Gender-affirming bilateral oophrectomy
Look at this. Look at her smiling face, her swinging hair, her cheerful smiles and nods. Look at the extra smile she gives when she says “a hysterectomy is the removal of the uterus.” Look at the grin she gives when she says the Fallopian tubes are attached to the sides of the uterus. Look how enthusiastically she shakes her head, making her hair bounce, when she says “people getting gender-affirming hysterectomies do not have to have their ovaries removed.”
It’s a thing out of nightmares.
Good on them for giving more meat to that awful woman… Lovely…
Just a few days ago someone I know on Facebook was saying ‘I would be against minors getting procedures that sterilized them, but that’s not happening anywhere’. The comments were a hate fest towards ‘transphobes’
I think I’m actually going to have nightmares from this one.
The happy, flouncy affect is straight up nightmare fuel from a dystopian horror in which you’re helpless to stop a brutal, gory tragedy.
No thank you.
People are sometimes shocked how young I was to have a total hysterectomy and unilateral oophorectomy, followed a year later by the removal of the second ovary. I was 37/38; I had pre-cancerous tumours on my ovaries, and a family history of female relatives dying from ovarian cancer. So I went through a surgical menopause approximately 15 years earlier than I would have had a natural one, and although I have been very careful to maintain bone strength (through watching my dietary calcium intake and as much exercise as I can manage given my physical disabilities), I am well aware that I am at much higher risk of osteoporosis, and dementia, and heart disease (I already have heart disorders as a result of catching glandular fever, EBV, as a teen).
And now they are jauntily offering all this horror-show for ‘gender-affirming’ (i.e. sexist ‘you’re not feminine enough’) reasons to teens. Presumably together with exogenous testosterone, which will further damage her remaining organs and suppress her œstrogen levels even more.
I have no words.
It’s just horrific. Literal stuff of nightmares, as Nullius says.
The economist Milton Friedman made the observation that people are generally a lot more parsimonious when spending their own money than when spending other peoples’. Perhaps that observation fits expenditure of lives as well as it fits that of money.

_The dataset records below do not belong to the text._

(* ===== verification/SsufsRep.v ===== *)
(** * Files on the ssufs disk: the representation invariant

    An abstract file system is the table of the 8 inodes, each either free or
    a file with a name and contents.  [rep v F] says that the disk with view
    [v] holds exactly the files of [F]: sizes, names and bytes agree, a block
    is marked used exactly when some inode points to it, and no block has two
    owners. *)

From S2P Require Import Prelude Bytes SsufsDisk SsufsOps SsufsView.

Definition ifl (v : view) (i : nat) : option Z := v_sb v !! (8 + i)%nat.
Definition dfl (v : view) (k : nat) : option Z := v_sb v !! (16 + k)%nat.

(** The name field holds the C string [nm]. *)
Definition named (b nm : list Z) : Prop :=
  nonul nm ∧ (length nm ≤ 7)%nat ∧ ∃ r, get 4 8 b = nm ++ 0 :: r.

Definition owns (v : view) (i j k : nat) : Prop :=
  (j < 4)%nat ∧ ∃ b, v_ino v !! i = Some b ∧ direct b j = Z.of_nat k.

(** Block [j] of a file with contents [data] is on the disk. *)
Definition block_at (v : view) (b data : list Z) (j : nat) : Prop :=
  ∃ k blk, direct b j = Z.of_nat k ∧ v_blk v !! k = Some blk ∧
    (320 + 64 * k + 64 ≤ v_len v)%nat ∧
    get 0 (length data - 64 * j) blk = get (64 * j) 64 data.

Record file_at (v : view) (b nm data : list Z) : Prop := {
  fa_named : named b nm;
  fa_size : fsize b = lenZ data;
  fa_max : (length data ≤ 256)%nat;
  fa_block : ∀ j, (64 * j < length data)%nat → block_at v b data j;
  fa_none : ∀ j, (j < 4)%nat → (length data ≤ 64 * j)%nat → direct b j = -1
}.

Abbreviation table := (list (option (list Z * list Z))).

Record rep (v : view) (F : table) : Prop := {
  rep_sb : length (v_sb v) = 46%nat;
  rep_ni : length (v_ino v) = 8%nat;
  rep_nb : length (v_blk v) = 30%nat;
  rep_li : Forall (λ b, length b = 32%nat) (v_ino v);
  rep_lb : Forall (λ b, length b = 64%nat) (v_blk v);
  rep_len : length F = 8%nat;
  rep_file i nm data : F !! i = Some (Some (nm, data)) →
    ifl v i = Some 49 ∧ ∃ b, v_ino v !! i = Some b ∧ file_at v b nm data;
  rep_free i : F !! i = Some None →
    ifl v i = Some 120 ∧ ∃ b, v_ino v !! i = Some b ∧ fsize b = 0 ∧ ∀ j, (j < 4)%nat → direct b j = -1;
  rep_used k : (k < 30)%nat →
    (dfl v k = Some 49 ∧ ∃ i j, owns v i j k) ∨ (dfl v k = Some 120 ∧ ∀ i j, ¬ owns v i j k);
  rep_excl i i' j j' k : owns v i j k → owns v i' j' k → i = i' ∧ j = j'
}.

(** ** Fields of an inode *)

Lemma len32 o z b : length b = 32%nat → (o ≤ 28)%nat → length (put_u32 o z b) = 32%nat.
Proof. intros. rewrite length_put_u32; lia. Qed.

(** Lengths of an inode with some fields stored. *)
Ltac l32 := repeat (apply len32; [|unfold in_direct, in_file_size, in_status; lia]); done.

Lemma direct_put b j j' z :
  length b = 32%nat → (j < 4)%nat → (j' < 4)%nat →
  direct (put_u32 (in_direct j) z b) j' = if decide (j = j') then i32 z else direct b j'.
Proof.
  intros Hb Hj Hj'. unfold direct, in_direct. case_decide as Hd; [subst; apply get_i32_put; lia|].
  unfold get_i32, put_u32. rewrite get_put_ne; rewrite ?length_le_enc; [done|lia|lia].
Qed.

Lemma direct_put_other b o z j :
  length b = 32%nat → (o + 4 ≤ 16)%nat → direct (put_u32 o z b) j = direct b j.
Proof.
  intros Hb Ho. unfold direct, in_direct, get_i32, put_u32.
  rewrite get_put_ne; rewrite ?length_le_enc; [done|lia|lia].
Qed.

Lemma fsize_put b z : length b = 32%nat → fsize (put_u32 in_file_size z b) = i32 z.
Proof. intros. apply get_i32_put. unfold in_file_size. lia. Qed.

Lemma fsize_put_other b o z :
  length b = 32%nat → (o + 4 ≤ 12 ∨ 16 ≤ o ≤ 28)%nat → fsize (put_u32 o z b) = fsize b.
Proof.
  intros Hb Ho. unfold fsize, in_file_size, get_i32, put_u32.
  rewrite get_put_ne; rewrite ?length_le_enc; [done|lia|lia].
Qed.

Lemma named_put b o z nm :
  length b = 32%nat → (o + 4 ≤ 4 ∨ 12 ≤ o ≤ 28)%nat → named (put_u32 o z b) nm ↔ named b nm.
Proof.
  intros Hb Ho. unfold named, put_u32.
  by rewrite get_put_ne by (rewrite ?length_le_enc; lia).
Qed.

Lemma named_inj b nm nm' : named b nm → named b nm' → nm = nm'.
Proof.
  intros (Hn & _ & r & Hr) (Hn' & _ & r' & Hr').
  apply (strcmp_app nm nm' r r' Hn Hn'). rewrite <- Hr, Hr'.
  by apply (strcmp_app nm' nm' r' r' Hn' Hn').
Qed.

(** ** Consequences of the invariant *)

Lemma rep_ino v F i b : rep v F → v_ino v !! i = Some b → length b = 32%nat ∧ (i < 8)%nat.
Proof.
  intros HR Hi. split; [by apply (Forall_lookup_1 _ _ _ _ (rep_li _ _ HR) Hi)|].
  rewrite <- (rep_ni _ _ HR). by eapply lookup_lt_Some.
Qed.

Lemma rep_blk v F k b : rep v F → v_blk v !! k = Some b → length b = 64%nat ∧ (k < 30)%nat.
Proof.
  intros HR Hi. split; [by apply (Forall_lookup_1 _ _ _ _ (rep_lb _ _ HR) Hi)|].
  rewrite <- (rep_nb _ _ HR). by eapply lookup_lt_Some.
Qed.

Lemma rep_owned v F i j k : rep v F → owns v i j k → (k < 30)%nat → dfl v k = Some 49.
Proof. intros HR Ho Hk. destruct (rep_used _ _ HR k Hk) as [[? _]|[_ Hn]]; [done|]. by destruct (Hn i j). Qed.

Lemma file_at_mono v v' b nm data :
  (∀ j, block_at v b data j → block_at v' b data j) → file_at v b nm data → file_at v' b nm data.
Proof. intros H []. constructor; auto. Qed.

Lemma rep_handles v F h : rep v F → rep (vset_h h v) F.
Proof.
  intros []. constructor; try assumption. intros i nm data Hi.
  destruct (rep_file0 i nm data Hi) as (? & b & ? & ?). split; [done|]. exists b.
  split; [done|]. by apply file_at_mono with v.
Qed.

(** ** Searching the superblock *)

Lemma wp_first_free base n Q s (v := view_of s) :
  formatted s → (base + n ≤ 46)%nat →
  (∀ s', view_of s' = v → formatted s' → (∀ i, (i < n)%nat → v_sb v !! (base + i)%nat ≠ Some 120) →
     Q None s') →
  (∀ k s', (k < n)%nat → v_sb v !! (base + k)%nat = Some 120 →
     (∀ i, (i < k)%nat → v_sb v !! (base + i)%nat ≠ Some 120) →
     view_of s' = vset_sb (<[(base + k)%nat := 49]> (v_sb v)) v → formatted s' → Q (Some (Z.of_nat k)) s') →
  wp (for_ n 0 (λ i,
    c ← of_option (v_sb v !! (base + i)%nat);
    if c =? 120 then
      ssufs_writeSuperBlock (<[(base + i)%nat := 49]> (v_sb v));; mret (Some (Z.of_nat i))
    else mret None)) Q s.
Proof.
  intros Hf Hb HN HS. destruct (view_length s) as [Hl _].
  apply wp_for with (I := λ j s', view_of s' = v ∧ formatted s' ∧
    ∀ i, (i < j)%nat → v_sb v !! (base + i)%nat ≠ Some 120).
  - split_and!; [done..|lia].
  - intros j s' Hj (Hv & Hf' & Hnone).
    destruct (lookup_lt_is_Some_2 (v_sb v) (base + j)) as [c Hc]; [unfold v; lia|].
    apply wp_bind, wp_of_option with c; [done|]. destruct (Z.eqb_spec c 120) as [->|].
    + apply wp_bind, wp_writeSuperBlock; [done|by rewrite length_insert|].
      intros s2 Hv2 Hf2. apply wp_ret, HS; [lia|done|done|by rewrite Hv2, Hv|done].
    + apply wp_ret. split_and!; [done..|]. intros i Hi.
      destruct (decide (i = j)) as [->|]; [congruence|apply Hnone; lia].
  - intros s' (Hv & Hf' & Hnone). by apply HN.
Qed.

Lemma wp_allocDataBlock Q s (v := view_of s) :
  formatted s →
  (∀ s', view_of s' = v → formatted s' → (∀ k, (k < 30)%nat → dfl v k ≠ Some 120) → Q (-1) s') →
  (∀ k s', (k < 30)%nat → dfl v k = Some 120 →
     view_of s' = vset_sb (<[(16 + k)%nat := 49]> (v_sb v)) v → formatted s' → Q (Z.of_nat k) s') →
  wp ssufs_allocDataBlock Q s.
Proof.
  intros Hf HN HS. apply wp_bind, wp_readSuperBlock; [done|]. intros s1 Hv1 Hf1.
  fold v in Hv1 |- *. rewrite <- Hv1. apply wp_bind, (wp_first_free 16 30); [done|lia| |].
  - intros s' Hv Hf' Hn. apply wp_ret, HN; [congruence|done|]. intros k Hk. rewrite <- Hv1. by apply Hn.
  - intros k s' Hk Hfr _ Hv Hf'. rewrite Hv1 in *. by apply wp_ret, HS.
Qed.

Lemma wp_allocInode Q s (v := view_of s) :
  formatted s →
  (∀ s', view_of s' = v → formatted s' → (∀ i, (i < 8)%nat → ifl v i ≠ Some 120) → Q (-1) s') →
  (∀ i s', (i < 8)%nat → ifl v i = Some 120 → (∀ j, (j < i)%nat → ifl v j ≠ Some 120) →
     view_of s' = vset_sb (<[(8 + i)%nat := 49]> (v_sb v)) v → formatted s' → Q (Z.of_nat i) s') →
  wp ssufs_allocInode Q s.
Proof.
  intros Hf HN HS. apply wp_bind, wp_readSuperBlock; [done|]. intros s1 Hv1 Hf1.
  fold v in Hv1 |- *. rewrite <- Hv1. apply wp_bind, (wp_first_free 8 8); [done|lia| |].
  - intros s' Hv Hf' Hn. apply wp_ret, HN; [congruence|done|]. intros k Hk. rewrite <- Hv1. by apply Hn.
  - intros k s' Hk Hfr Hlow Hv Hf'. rewrite Hv1 in *. by apply wp_ret, HS.
Qed.

Lemma wp_freeDataBlock k Q s (v := view_of s) :
  formatted s → (k < 30)%nat → dfl v k = Some 49 →
  (∀ s', view_of s' = vset_sb (<[(16 + k)%nat := 120]> (v_sb v)) v → formatted s' → Q tt s') →
  wp (ssufs_freeDataBlock (Z.of_nat k)) Q s.
Proof.
  intros Hf Hk Hd H. apply wp_bind, wp_readSuperBlock; [done|]. intros s1 Hv1 Hf1. fold v in Hv1 |- *.
  apply wp_bind, wp_of_option with 49; [by rewrite getZ_nat, lookup_drop|].
  apply wp_bind, wp_assertb; [done|]. rewrite Nat2Z.id.
  apply wp_writeSuperBlock; [done|rewrite length_insert; apply (view_length s)|].
  intros s2 Hv2 Hf2. apply H; [by rewrite Hv2, Hv1|done].
Qed.

(** ** Handles *)

Lemma wp_read_handle fh h Q s :
  getZ (v_h (view_of s)) fh = Some h → Q h s → wp (read_handle fh) Q s.
Proof. intros Hh H. unfold read_handle. apply wp_bind. by apply wp_of_option with h. Qed.

Lemma wp_write_handle fh h h0 Q s :
  formatted s → getZ (v_h (view_of s)) fh = Some h0 →
  (∀ s', view_of s' = vset_h (setZ (v_h (view_of s)) fh h) (view_of s) → formatted s' → Q tt s') →
  wp (write_handle fh h) Q s.
Proof.
  intros Hf Hh H. unfold write_handle. apply wp_bind, wp_bind, wp_of_option with h0; [done|]. by apply H.
Qed.

Lemma wp_lseek fh o i n b Q s (v := view_of s) :
  formatted s → getZ (v_h v) fh = Some (FH o (Z.of_nat i)) → v_ino v !! i = Some b →
  0 ≤ o + n ≤ fsize b →
  (∀ s', view_of s' = vset_h (setZ (v_h v) fh (FH (o + n) (Z.of_nat i))) v → formatted s' → Q 0 s') →
  wp (ssufs_lseek fh n) Q s.
Proof.
  intros Hf Hh Hi Hn H. apply wp_bind, wp_read_handle with (FH o (Z.of_nat i)); [done|].
  apply wp_bind, wp_readInode with b; [done..|]. intros s1 Hv1 Hf1. fold v in Hv1.
  pose proof (i32_range (le_dec (get in_file_size 4 b))). fold (get_i32 in_file_size b) in *. fold (fsize b) in *.
  apply wp_bind, wp_int; [cbn [fh_offset]; lia|]. cbn [fh_offset fh_inode].
  rewrite (proj2 (Z.eqb_neq _ _)), (proj2 (Z.ltb_ge _ _)), (proj2 (Z.ltb_ge _ _)) by lia. simpl.
  apply wp_bind, wp_write_handle with (FH o (Z.of_nat i)); [done|by rewrite Hv1|].
  intros s2 Hv2 Hf2. apply wp_ret, H; [by rewrite Hv2, Hv1|done].
Qed.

A hysterectomy is somehow ‘gender affirming.’ Yeah, right. And of course, the early years of puberty have always been noted for the wisdom of decisions made at that stage of life, and it has been generally agreed across the history of rational thought that it is downhill all the way from there.
So good to get in early, and get it done and over with. Yeah, right. Again.
Such a weird presentation. Bouncy, upbeat, casual… while talking about irreparably changing a minor in preference to counselling. Also, she mispronounced the oo of oophorectomy; each o gets its own syllable but she pushed them together as ‘ooh’. I’m sure she’s just a PR rep, but ffs it is not a good look for a hospital.
No I think she’s a surgeon – I think a caption says so on the clip somewhere. I wouldn’t have been quite so appalled if she were just a PR hack.
Frances Grimstad has a page on the website of Harvard SOGIE (Sexual Orientation and Gender Identity and Expression) Health Equity Research Collaborative.
The Harvard page has a link to what was evidently her page in the online staff directory of Boston Children’s Hospital – but surprise, that one has been wiped. However, there is still an entry for her on another page, under the heading ‘Engagement in LGBTQ research’:
Ah yes, the clip names her and says she’s MD/MS right at the beginning.
“Boston Children’s Hospital – where the world comes for answers” let’s hope that’s just an empty slogan.
Removing children’s reproductive organs identifies as “optimizing reproductive health outcomes” now? What next, amputating legs is the way to optimize mobility outcomes?